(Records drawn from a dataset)
(** One step keeps the invariant and simulates the abstract map. *)
Lemma step_sim o (c : TTLCache L) m :
  op_ok o -> cache_inv nameHash U c -> entries c ⊆ m ->
  cache_inv nameHash U (step nameHash o c) /\ capacity (step nameHash o c) = capacity c
  /\ entries (step nameHash o c) ⊆ spec_step nameHash o m.
Proof.
  intros Ho Hc Hm. destruct o as [k now|k v ttl now|n|h|ev|]; cbn [step spec_step].
  - destruct (Get_inv nameHash U nameHash_inj k now c Hc) as (H1 & H2 & _ & H3). split; [done|]. split; [done|].
    assert (entries (Get nameHash k now c).2 ⊆ m) as Hs.
    { rewrite H3. destruct (entries c !! k) as [e|]; [|done]. destruct (expiresAt e <? now); [|done].
      etrans; [apply delete_subseteq|done]. }
    cbn [op_drops]. by rewrite map_filter_id by done.
  - destruct (Set_inv nameHash U nameHash_inj k v ttl now c Ho Hc) as (H1 & H2 & _ & H3 & _).
    split; [done|]. split; [done|]. etrans; [exact H3|]. by apply insert_mono.
  - destruct (InvalidateName_inv nameHash U nameHash_inj n c Hc) as (H1 & H2 & H3). split; [done|]. split; [done|].
    apply map_subseteq_spec. intros k e. rewrite H3, map_lookup_filter_Some. cbn [op_drops fst].
    case_decide; [done|]. intros He. rewrite bool_decide_eq_false_2 by done.
    split; [|done]. by eapply lookup_weaken.
  - destruct (InvalidateNameHash_inv nameHash U nameHash_inj h c Hc) as (H1 & H2 & H3). split; [done|]. split; [done|].
    apply map_subseteq_spec. intros k e. rewrite H3, map_lookup_filter_Some. cbn [op_drops fst].
    case_decide; [done|]. intros He. rewrite bool_decide_eq_false_2 by done.
    split; [|done]. by eapply lookup_weaken.
  - destruct (HandleEvent_inv ev c Hc) as (H1 & H2 & H3). split; [done|]. split; [done|].
    apply map_subseteq_spec. intros k e. rewrite H3, map_lookup_filter_Some. cbn [op_drops fst].
    destruct (event_hits nameHash ev k); [done|]. intros He. split; [|done]. by eapply lookup_weaken.
  - destruct (Flush_inv nameHash U nameHash_inj c Hc) as (H1 & H2 & H3). split; [done|]. split; [done|].
    rewrite H2. apply map_empty_subseteq.
Qed.

Lemma run_sim ops (c : TTLCache L) m :
  Forall op_ok ops -> cache_inv nameHash U c -> entries c ⊆ m ->
  cache_inv nameHash U (run nameHash ops c) /\ capacity (run nameHash ops c) = capacity c
  /\ entries (run nameHash ops c) ⊆ spec_run nameHash ops m.
Proof.
  unfold run, spec_run. intros Hops. revert c m.
  induction Hops as [|o ops Ho _ IH]; intros c m Hc Hm; cbn [fold_left]; [done|].
  destruct (step_sim o c m Ho Hc Hm) as (H1 & H2 & H3).
  destruct (IH _ _ H1 H3) as (H4 & H5 & H6). split; [done|]. split; [congruence|done].
Qed.

Lemma New_inv cap (c : TTLCache L) :
  New cap = Some c -> cache_inv nameHash U c /\ entries c = ∅ /\ capacity c = cap.
Proof.
  unfold New. intros Hn. destruct (decide (0 < cap)) as [Hc|Hc].
  - destruct (lru_new_ok cap Hc) as (l & Hl & Hwf & He & Hs). rewrite Hl in Hn. injection Hn as <-.
    unfold entries. cbn. split; [|done]. split; cbn; [done|done|].
    unfold entries. cbn. rewrite He, dom_empty_L. apply index_ok_empty.
  - by rewrite lru_new_bad in Hn by lia.
Qed.

(** The name indexes are never larger than the cache. *)
Lemma index_size X nk hn :
  index_ok nameHash U X nk hn -> (size nk <= size X)%nat /\ (size hn <= size X)%nat.
Proof.
  intros [Hk Hs Hu Hh].
  assert (Hl : forall (l : list bytes), (forall n, n ∈ l -> exists k, k ∈ X /\ Name k = n) -> NoDup l ->
    (length l <= size X)%nat).
  { intros l Hl Hnd. unfold size, set_size. cbn. rewrite <- (length_fmap Name (elements X)).
    apply submseteq_length, NoDup_submseteq; [done|]. intros n Hn.
    apply Hl in Hn as (k & Hin & <-). apply list_elem_of_fmap_2. by apply elem_of_elements. }
  assert (Hkey : forall n, is_Some (nk !! n) -> exists k, k ∈ X /\ Name k = n).
  { intros n [ks Hks]. destruct (Hs _ _ Hks) as [Hne Hin].
    apply set_choose_L in Hne as [k Hin']. exists k. rewrite Hk, (Hin _ Hin'). eauto. }
  split.
  - rewrite <- (size_dom nk). apply Hl; [|apply NoDup_elements].
    intros n Hn. apply Hkey. by apply elem_of_elements, elem_of_dom in Hn.
  - rewrite <- length_map_to_list, <- (length_fmap snd (map_to_list hn)). apply Hl.
    + intros n ([h n'] & -> & Hin%elem_of_map_to_list)%list_elem_of_fmap. cbn. apply Hkey. by apply Hh in Hin as [_ ?].
    + apply NoDup_fmap_2_strong; [|apply NoDup_map_to_list].
      intros [h1 n1] [h2 n2] H1%elem_of_map_to_list H2%elem_of_map_to_list. cbn. intros ->.
      apply Hh in H1 as [-> _]. by apply Hh in H2 as [-> _].
Qed.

(Task prompt) Every line above is to be transcribed exactly.

(Answer section)
(** One step keeps the invariant and simulates the abstract map. *)
Lemma step_sim o (c : TTLCache L) m :
  op_ok o -> cache_inv nameHash U c -> entries c ⊆ m ->
  cache_inv nameHash U (step nameHash o c) /\ capacity (step nameHash o c) = capacity c
  /\ entries (step nameHash o c) ⊆ spec_step nameHash o m.
Proof.
  intros Ho Hc Hm. destruct o as [k now|k v ttl now|n|h|ev|]; cbn [step spec_step].
  - destruct (Get_inv nameHash U nameHash_inj k now c Hc) as (H1 & H2 & _ & H3). split; [done|]. split; [done|].
    assert (entries (Get nameHash k now c).2 ⊆ m) as Hs.
    { rewrite H3. destruct (entries c !! k) as [e|]; [|done]. destruct (expiresAt e <? now); [|done].
      etrans; [apply delete_subseteq|done]. }
    cbn [op_drops]. by rewrite map_filter_id by done.
  - destruct (Set_inv nameHash U nameHash_inj k v ttl now c Ho Hc) as (H1 & H2 & _ & H3 & _).
    split; [done|]. split; [done|]. etrans; [exact H3|]. by apply insert_mono.
  - destruct (InvalidateName_inv nameHash U nameHash_inj n c Hc) as (H1 & H2 & H3). split; [done|]. split; [done|].
    apply map_subseteq_spec. intros k e. rewrite H3, map_lookup_filter_Some. cbn [op_drops fst].
    case_decide; [done|]. intros He. rewrite bool_decide_eq_false_2 by done.
    split; [|done]. by eapply lookup_weaken.
  - destruct (InvalidateNameHash_inv nameHash U nameHash_inj h c Hc) as (H1 & H2 & H3). split; [done|]. split; [done|].
    apply map_subseteq_spec. intros k e. rewrite H3, map_lookup_filter_Some. cbn [op_drops fst].
    case_decide; [done|]. intros He. rewrite bool_decide_eq_false_2 by done.
    split; [|done]. by eapply lookup_weaken.
  - destruct (HandleEvent_inv ev c Hc) as (H1 & H2 & H3). split; [done|]. split; [done|].
    apply map_subseteq_spec. intros k e. rewrite H3, map_lookup_filter_Some. cbn [op_drops fst].
    destruct (event_hits nameHash ev k); [done|]. intros He. split; [|done]. by eapply lookup_weaken.
  - destruct (Flush_inv nameHash U nameHash_inj c Hc) as (H1 & H2 & H3). split; [done|]. split; [done|].
    rewrite H2. apply map_empty_subseteq.
Qed.

Lemma run_sim ops (c : TTLCache L) m :
  Forall op_ok ops -> cache_inv nameHash U c -> entries c ⊆ m ->
  cache_inv nameHash U (run nameHash ops c) /\ capacity (run nameHash ops c) = capacity c
  /\ entries (run nameHash ops c) ⊆ spec_run nameHash ops m.
Proof.
  unfold run, spec_run. intros Hops. revert c m.
  induction Hops as [|o ops Ho _ IH]; intros c m Hc Hm; cbn [fold_left]; [done|].
  destruct (step_sim o c m Ho Hc Hm) as (H1 & H2 & H3).
  destruct (IH _ _ H1 H3) as (H4 & H5 & H6). split; [done|]. split; [congruence|done].
Qed.

Lemma New_inv cap (c : TTLCache L) :
  New cap = Some c -> cache_inv nameHash U c /\ entries c = ∅ /\ capacity c = cap.
Proof.
  unfold New. intros Hn. destruct (decide (0 < cap)) as [Hc|Hc].
  - destruct (lru_new_ok cap Hc) as (l & Hl & Hwf & He & Hs). rewrite Hl in Hn. injection Hn as <-.
    unfold entries. cbn. split; [|done]. split; cbn; [done|done|].
    unfold entries. cbn. rewrite He, dom_empty_L. apply index_ok_empty.
  - by rewrite lru_new_bad in Hn by lia.
Qed.

(** The name indexes are never larger than the cache. *)
Lemma index_size X nk hn :
  index_ok nameHash U X nk hn -> (size nk <= size X)%nat /\ (size hn <= size X)%nat.
Proof.
  intros [Hk Hs Hu Hh].
  assert (Hl : forall (l : list bytes), (forall n, n ∈ l -> exists k, k ∈ X /\ Name k = n) -> NoDup l ->
    (length l <= size X)%nat).
  { intros l Hl Hnd. unfold size, set_size. cbn. rewrite <- (length_fmap Name (elements X)).
    apply submseteq_length, NoDup_submseteq; [done|]. intros n Hn.
    apply Hl in Hn as (k & Hin & <-). apply list_elem_of_fmap_2. by apply elem_of_elements. }
  assert (Hkey : forall n, is_Some (nk !! n) -> exists k, k ∈ X /\ Name k = n).
  { intros n [ks Hks]. destruct (Hs _ _ Hks) as [Hne Hin].
    apply set_choose_L in Hne as [k Hin']. exists k. rewrite Hk, (Hin _ Hin'). eauto. }
  split.
  - rewrite <- (size_dom nk). apply Hl; [|apply NoDup_elements].
    intros n Hn. apply Hkey. by apply elem_of_elements, elem_of_dom in Hn.
  - rewrite <- length_map_to_list, <- (length_fmap snd (map_to_list hn)). apply Hl.
    + intros n ([h n'] & -> & Hin%elem_of_map_to_list)%list_elem_of_fmap. cbn. apply Hkey. by apply Hh in Hin as [_ ?].
    + apply NoDup_fmap_2_strong; [|apply NoDup_map_to_list].
      intros [h1 n1] [h2 n2] H1%elem_of_map_to_list H2%elem_of_map_to_list. cbn. intros ->.
      apply Hh in H1 as [-> _]. by apply Hh in H2 as [-> _].
Qed.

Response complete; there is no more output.